*** Block opens ***

(* ===== verification/RuleConvert.v ===== *)
(** * generator/config/ruleconvert.cpp: rulesets to the rules of a client

    Conversion of ruleset texts, the target of a Clash rule and the two
    generators of Clash rules.  The
    regular expressions of PCRE2 ([regFind], [regMatch], [regReplace] with its
    flags global and multiline) and the MD5 digest are parameters; the content
    of a ruleset is the text its future yields; [cache] is what the conversion
    cache holds when it is asked (see [LruCache]). *)

From S2P Require Import Prelude Str StringUtil Ruleset ExternalRules.
Open Scope nat_scope.

(** ** Data *)

(** src/src/generator/config/ruleconvert.h:16-20 [RulesetDelivery] *)
Inductive RulesetDelivery := ServerFetched | NativeStashProvider.
#[export] Instance delivery_eq_dec : EqDecision RulesetDelivery.
Proof. solve_decision. Defined.

(** src/src/generator/config/ruleconvert.h:28-38 [RulesetContent] *)
Record RulesetContent := mkContent {
  rule_group : str; rule_path : str; rule_path_typed : str; rule_type : ruleset_type; rule_content : str;
  update_interval : Z; content_options : RulesetOptions; delivery : RulesetDelivery
}.

(** src/src/generator/config/ruleconvert.cpp:26-29 [basic_types, ClashRuleTypes] *)
Definition ClashRuleTypes : list str :=
  ["DOMAIN"; "DOMAIN-SUFFIX"; "DOMAIN-KEYWORD"; "IP-CIDR"; "SRC-IP-CIDR"; "GEOIP"; "MATCH"; "FINAL"; "IP-CIDR6";
   "SRC-PORT"; "DST-PORT"; "PROCESS-NAME"; "DOMAIN-REGEX"; "GEOSITE"; "IP-SUFFIX"; "IP-ASN"; "SRC-GEOIP"; "SRC-IP-ASN";
   "SRC-IP-SUFFIX"; "IN-PORT"; "IN-TYPE"; "IN-USER"; "IN-NAME"; "PROCESS-PATH-REGEX"; "PROCESS-PATH";
   "PROCESS-NAME-REGEX"; "UID"; "NETWORK"; "DSCP"; "SUB-RULE"; "RULE-SET"; "AND"; "OR"; "NOT"]%str.

(** The index of an enumerator. *)
Definition type_index (t : ruleset_type) : Z :=
  match t with
  | RULESET_SURGE => 0 | RULESET_QUANX => 1 | RULESET_CLASH_DOMAIN => 2 | RULESET_CLASH_IPCIDR => 3
  | RULESET_CLASH_CLASSICAL => 4
  end.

*** Block closes ***

The line with "Definition type_index (t" and every line after it up to the end of the entries: output those exactly, and only those.

Definition type_index (t : ruleset_type) : Z :=
  match t with
  | RULESET_SURGE => 0 | RULESET_QUANX => 1 | RULESET_CLASH_DOMAIN => 2 | RULESET_CLASH_IPCIDR => 3
  | RULESET_CLASH_CLASSICAL => 4
  end.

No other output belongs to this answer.